The name literally means Black Horse, a reference to a black stone statue of King Edward VII (as the then Prince of Wales) mounted on a horse that was built by the Jewish businessman and philanthropist Albert Abdullah David Sassoon. Although this statue was removed in 1965, and subsequently, placed in the front of the garden. Dr. Bhau Daji Lad Museum (formerly the Victoria & Albert Museum) in Byculla, Central Mumbai, the precinct continues to be called by this name. This garden is popularly known to local public as, Jijamata Udyan.

A reprint of a photograph of the district showing the statue in position is to be seen framed over the entrance to the elevator in the Commerce House building located between Ropewalk Street and Meadows Street (Nagindas Master Road), just off V.B. Gandhi Road.

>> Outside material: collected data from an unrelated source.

(* ===== verification/arena.v ===== *)
(** * Host arenas (mem/backend.rs, mem/arena.rs, mem/mmap_arena.rs)

    The host side is explicit: [Host] is the emulator process' own memory, the
    bytes and the protection of every mapped 4-KiB unit, and each arena only
    holds a host pointer into it.  [mmap], [mprotect] and [sysconf] are libc's:
    the class [HostOS] is what the code calls, [HostOSLaws] what it relies on. *)

From S2P Require Import Prelude protect pagemap.

Definition PAGE_SIZE_USIZE : usize := 0x1000.

(** ** The host process *)

Definition PROT_READ : Z := 1.
Definition PROT_WRITE : Z := 2.

(** Bytes never stored are the zeros of a demand-zero page; a unit absent from
    [h_prot] is not mapped. *)
Record Host := mkHost { h_bytes : gmap Z u8; h_prot : gmap Z Z }.

Definition Host_empty : Host := mkHost ∅ ∅.

Class HostOS := {
  os_mmap : Host → usize → option Z;               (** address chosen, or [MAP_FAILED] *)
  os_mprotect_ok : Host → Z → usize → Z → bool;    (** return code 0 *)
  os_sysconf_pagesize : Z;
}.

Definition units (p size : Z) : list Z := seqZ (p / 4096) (size / 4096).

(** mmap(2): the new mapping lies at a non-null page-aligned address, is
    entirely unmapped before, and stays below the end of the address space. *)
Class HostOSLaws (os : HostOS) : Prop := {
  mmap_fresh h size p : os_mmap h size = Some p → 0 < size →
    0 < p ∧ p mod 4096 = 0 ∧ p + size < u64_lim ∧
    (∀ u, u ∈ units p size → h_prot h !! u = None);
  (* a host page is a whole number of 4-KiB units *)
  pagesize_units : os_sysconf_pagesize mod 4096 = 0;
}.

Definition set_units (us : list Z) (prot : Z) (m : gmap Z Z) : gmap Z Z :=
  foldr (λ u, <[u := prot]>) m us.

Definition clear_bytes (p size : Z) (m : gmap Z u8) : gmap Z u8 :=
  filter (λ kv, ¬ (p ≤ kv.1 < p + size)) m.
(** One committed span of a private reservation. *)
Definition vad_candidate (g : GuestMemory) (chosen : list (u64 * u64))
    (candidates : list (u64 * RegionPinInfo)) (span : u64 * u64) : list (u64 * RegionPinInfo) :=
  let '(g0, g1) := span in
  if pin_overlaps chosen g0 g1 then candidates
  else if covered_by_bootstrap_named g g0 g1 then candidates
  else if existsb (λ '(_, p), bool_decide (pin_guest_base p = g0) && bool_decide (pin_guest_end p = g1))
            candidates then candidates
  else match span_pin g g0 g1 with
       | None => candidates
       | Some pin =>
           if decide (sat_sub (pin_guest_end pin) (pin_guest_base pin) < PAGE_SIZE) then candidates
           else candidates ++ [(pin_score pin, pin)]
       end.

Definition vad_candidates (g : GuestMemory) (chosen : list (u64 * u64))
    (candidates : list (u64 * RegionPinInfo)) : list (u64 * RegionPinInfo) :=
  foldl (λ cs node,
    if decide (mem_type node ≠ Private) then cs
    else foldl (vad_candidate g chosen) cs
           (committed_runs_in_span g (allocation_base node) (vn_end node)))
    candidates (vads g).

(** Fill the remaining slots in rank order, skipping overlaps. *)
Fixpoint fill_slots (slots : nat) (chosen : list (u64 * u64)) (cands : list (u64 * RegionPinInfo))
    : list RegionPinInfo :=
  match slots, cands with
  | O, _ => []
  | _, [] => []
  | S n, (_, pin) :: cands' =>
      if pin_overlaps chosen (pin_guest_base pin) (pin_guest_end pin)
      then fill_slots slots chosen cands'
      else pin :: fill_slots n (chosen ++ [(pin_guest_base pin, pin_guest_end pin)]) cands'
  end.

(** Slot 0 is the stack, the rest in rank order. *)
Definition jit_region_pins (g : GuestMemory) : option RegionPinInfo * list RegionPinInfo :=
  let stack := r ← RegionTable.find_by_kind (regions g) Stack; region_pin g r in
  let chosen := match stack with
                | Some pin => [(pin_guest_base pin, pin_guest_end pin)]
                | None => []
                end in
  let candidates := vad_candidates g chosen (heap_candidates g) in
  let ranked := stable_sort (λ a b, bool_decide (b.1 ≤ a.1)) candidates in
  (stack, fill_slots (JIT_REGION_PIN_SLOTS - 1) chosen ranked).
(** ** [write] *)

(** After the first [off] bytes: only bytes changed. *)
Record gwritten (g : GuestMemory) (va : Z) (bytes : list u8) (off : nat) (g' : GuestMemory) : Prop := {
  gwr_backend : written (backend g) va bytes off (backend g');
  gwr_regions : regions g' = regions g;
  gwr_pages : pages g' = pages g;
  gwr_vads : vads g' = vads g;
  gwr_generation : generation g' = generation g;
}.

Lemma gwritten_wf g va bytes off g' : gm_wf g → gwritten g va bytes off g' → gm_wf g'.
Proof.
  intros [H1 H2 H3 H4 H5] [Hb Hr Hp Hv Hg]. split; rewrite ?Hp, ?Hv; try done.
  - apply Hb.
  - intros q Hq. rewrite (wr_arenas _ _ _ _ _ Hb). by apply H5.
Qed.

Section Write.
Context (g : GuestMemory) (va : Z) (bytes : list u8) (Hwf : gm_wf g) (Hva : 0 ≤ va).
Context (Hback : ∀ x, va ≤ x < va + Z.of_nat (length bytes) → is_Some (tr (arenas (backend g)) x)).
(** What has been stored was allowed by the host. *)
Definition gwrite_inv (x : Z * u64) (g' : GuestMemory) : Prop :=
  0 ≤ x.1 ≤ Z.of_nat (length bytes) ∧ x.2 = va + x.1 ∧ gwritten g va bytes (Z.to_nat x.1) g' ∧
  host_allows (backend g) PROT_WRITE va x.1.

(** The loop ends with every byte stored, or with the fault of the first byte
    the host refuses. *)
Definition gwrite_end (g' : GuestMemory) (r : res unit) : Prop :=
  match r with
  | Ok _ => gwritten g va bytes (length bytes) g' ∧ host_allows (backend g) PROT_WRITE va (Z.of_nat (length bytes))
  | Abort HostFault => ¬ host_allows (backend g) PROT_WRITE va (Z.of_nat (length bytes))
  | _ => False
  end.

(** A store of bytes that lie together, at an address of the range. *)
Lemma host_store_cases g1 y p bs :
  h_prot (os_state (backend g1)) = h_prot (os_state (backend g)) →
  (∀ i, 0 ≤ i < Z.of_nat (length bs) → tr (arenas (backend g)) (y + i) = Some (p + i)) →
  (host_allows (backend g) PROT_WRITE y (Z.of_nat (length bs)) ∧
    host_store p bs (os_state (backend g1)) =
      (mkHost (put_bytes p bs (h_bytes (os_state (backend g1)))) (h_prot (os_state (backend g1))), Ok tt)) ∨
  (¬ host_allows (backend g) PROT_WRITE y (Z.of_nat (length bs)) ∧
    host_store p bs (os_state (backend g1)) = (os_state (backend g1), Abort HostFault)).
Proof.
  intros Hp Htr. unfold host_store.
  destruct (forallb _ _) eqn:E; [left|right]; (split; [|done]).
  - rewrite forallb_forall in E. intros x q Hx Hq.
    specialize (Htr (x - y) ltac:(lia)). replace (y + (x - y)) with x in Htr by lia. rewrite Htr in Hq. injection Hq as <-.
    rewrite <- (unit_allows_prot _ _ _ _ Hp). apply E, list_elem_of_In, elem_of_seqZ. lia.
  - intros Hal. apply not_true_iff_false in E. apply E, forallb_forall. intros q Hq%list_elem_of_In%elem_of_seqZ.
    rewrite (unit_allows_prot _ _ _ _ Hp). apply (Hal (y + (q - p))); [lia|]. rewrite Htr by lia. f_equal. lia.
Qed.

Lemma host_allows_join s bit a n m :
  0 ≤ n → host_allows s bit a n → host_allows s bit (a + n) m → host_allows s bit a (n + m).
Proof.
  intros Hn H1 H2 x p Hx. destruct (decide (x < a + n)); [apply H1; lia|apply H2; lia].
Qed.

Lemma gwrite_step x g1 :
  gwrite_inv x g1 →
  match gm_write_body bytes (generation g) x g1 with
  | (g2, Ok (inl x')) => gwrite_inv x' g2 ∧
      0 ≤ Z.of_nat (length bytes) - x'.1 < Z.of_nat (length bytes) - x.1
  | (g2, Ok (inr _)) => gwrite_end g2 (Ok tt)
  | (g2, Err e) => gwrite_end g2 (Err e)
  | (g2, Abort w) => gwrite_end g2 (Abort w)
  end.
Proof.
  destruct x as [off y]. intros (Hoff & Hy0 & Hw & Hal). cbn [fst snd] in *. subst y. unfold gm_write_body.
  case_decide as Hlt.
  2:{ assert (Z.of_nat (length bytes) = off) as E by lia. split; [|by rewrite E].
      by replace (length bytes) with (Z.to_nat off) by lia. }
  pose proof (gwr_backend _ _ _ _ _ Hw) as Hwb. pose proof (wr_arenas _ _ _ _ _ Hwb) as Ha.
  destruct (Hback (va + off) ltac:(lia)) as [p Hp].
  rewrite (write_ptr_spec (backend g1) (wr_wf _ _ _ _ _ Hwb)), Ha, Hp.
  rewrite decide_False by (rewrite (gwr_generation _ _ _ _ _ Hw); tauto).
  rewrite length_drop. unfold PAGE_SIZE, PAGE_SIZE_USIZE. change (0x1000 - 1) with 4095.
  rewrite land_4095. set (y := va + off) in *.
  pose proof (Z.mod_pos_bound y 4096 ltac:(lia)) as Hm. pose proof (Z.div_mod y 4096 ltac:(lia)) as Hd.
  rewrite sat_sub_le by lia. set (c := Z.min _ _).
  assert (Hc : 0 < c ≤ Z.of_nat (length bytes) - off ∧ c ≤ 4096 - y mod 4096) by (unfold c; lia).
  clearbody c. destruct (tr_bounds _ (gw_backend _ Hwf) _ _ Hp) as [Hy _].
  assert (Htr : ∀ i, 0 ≤ i < c → tr (arenas (backend g)) (y + i) = Some (p + i)).
  { intros i Hi. rewrite (tr_page _ (gw_backend _ Hwf) y (y + i)).
    - rewrite Hp. simpl. f_equal. lia.
    - symmetry. apply Z.div_unique with (r := y mod 4096 + i); lia. }
  assert (Hlim : y + c < u64_lim).
  { destruct (tr_bounds _ (gw_backend _ Hwf) (y + (c - 1)) (p + (c - 1))); [apply Htr; lia|lia]. }
  assert (Hlc : Z.of_nat (length (take (Z.to_nat c) (drop (Z.to_nat off) bytes))) = c)
    by (rewrite length_take, length_drop; lia).
  unfold mbind, M_bind, on_backend, on_host, zoom.
  destruct (host_store_cases g1 y p (take (Z.to_nat c) (drop (Z.to_nat off) bytes)) (wr_prot _ _ _ _ _ Hwb)) as [[Hal' ->]|[Hno ->]];
    rewrite ?Hlc in *; [done| |].
  2:{ intros Hall. apply Hno. intros x q Hx. apply Hall. lia. }
  simpl. unfold sat_add. rewrite !Z.min_l by lia. split; [|lia].
  unfold gwrite_inv. cbn [fst snd]. split_and!; [lia|lia|lia| |by apply host_allows_join; [lia|..]].
  rewrite Z2Nat.inj_add by lia. destruct Hw as [_ H2 H3 H4 H5]. split; try done. simpl.
  apply written_chunk; [done|lia|]. intros i Hi.
  replace (va + Z.of_nat (Z.to_nat off) + i) with (y + i) by lia. apply Htr. lia.
Qed.

Lemma gwrite_loop :
  ∃ g' r, loopM (fuel_of (Z.of_nat (length bytes))) (gm_write_body bytes (generation g)) (0, va) g = (g', r) ∧
    gwrite_end g' r.
Proof.
  set (l := loopM _ _ _ g). cut (gwrite_end l.1 l.2).
  { destruct l as [g' r]. simpl. eauto. }
  apply (loopM_rule (gm_write_body bytes (generation g)) gwrite_inv gwrite_end (λ x, Z.of_nat (length bytes) - x.1)).
  - intros x g1 Hx. pose proof (gwrite_step x g1 Hx) as H.
    by destruct (gm_write_body bytes (generation g) x g1) as [g2 [[x'|[]]|e|w]].
  - unfold gwrite_inv. simpl. split_and!; try lia; [|intros ? ? ?; lia]. split; try done. apply written_nil, Hwf.
  - cbn [fst snd]. split; [lia|]. rewrite Z.sub_0_r. apply fuel_of_spec. lia.
Qed.
End Write.

(** A write that passes the software check: all of it, or a host fault. *)
Lemma gm_write_loop g va bytes :
  gm_wf g → in_u64 va → in_u64 (Z.of_nat (length bytes)) → spc g va (Z.of_nat (length bytes)) Write = Ok tt →
  ∃ g1 g' r, same_but_cache g g1 ∧ gm_wf g1 ∧ write va bytes g = (g', r) ∧ gwrite_end g1 va bytes g' r.
Proof.
  intros Hwf Hva Hlen Espc. unfold write, get.
  destruct (access_check g va (Z.of_nat (length bytes)) Write Hwf Hva Hlen) as (g1 & Hc & Hs & Hwf1).
  unfold mbind, M_bind. rewrite Hc, Espc, <- (sc_generation _ _ Hs).
  destruct (spc_ok g va _ Write Hwf Hva Hlen Espc) as [_ Hok].
  destruct (gwrite_loop g1 va bytes Hwf1) as (g2 & r & Hl & Hw).
  { apply Hva. }
  { intros x Hx. rewrite (sc_backend _ _ Hs). by apply Hok. }
  rewrite Hl. by exists g1, g2, r.
Qed.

The crescent-shaped Kala Ghoda precinct is Mumbai's premier art district. The area, full of museums, art galleries, educational institutions, boutiques and restaurants has a large number of heritage buildings in the city and is home to the Jehangir Art Gallery, the National Gallery of Modern Art, the Prince of Wales Museum and The Arts Trust. Each year, the area hosts the Kala Ghoda Arts Festival, a cultural festival promoting the arts. The offices of noted art publication, Marg, established by Mulk Raj Anand in 1946, are also situated in the third floor of the historic Army & Navy Building.

The Esplanade Mansion, India's oldest surviving cast iron building. is in Kala Ghoda. Formerly known as Watson's Hotel, it was the site where films were introduced to India with a screening of theLumiere Brothers Cinematograph in 1896.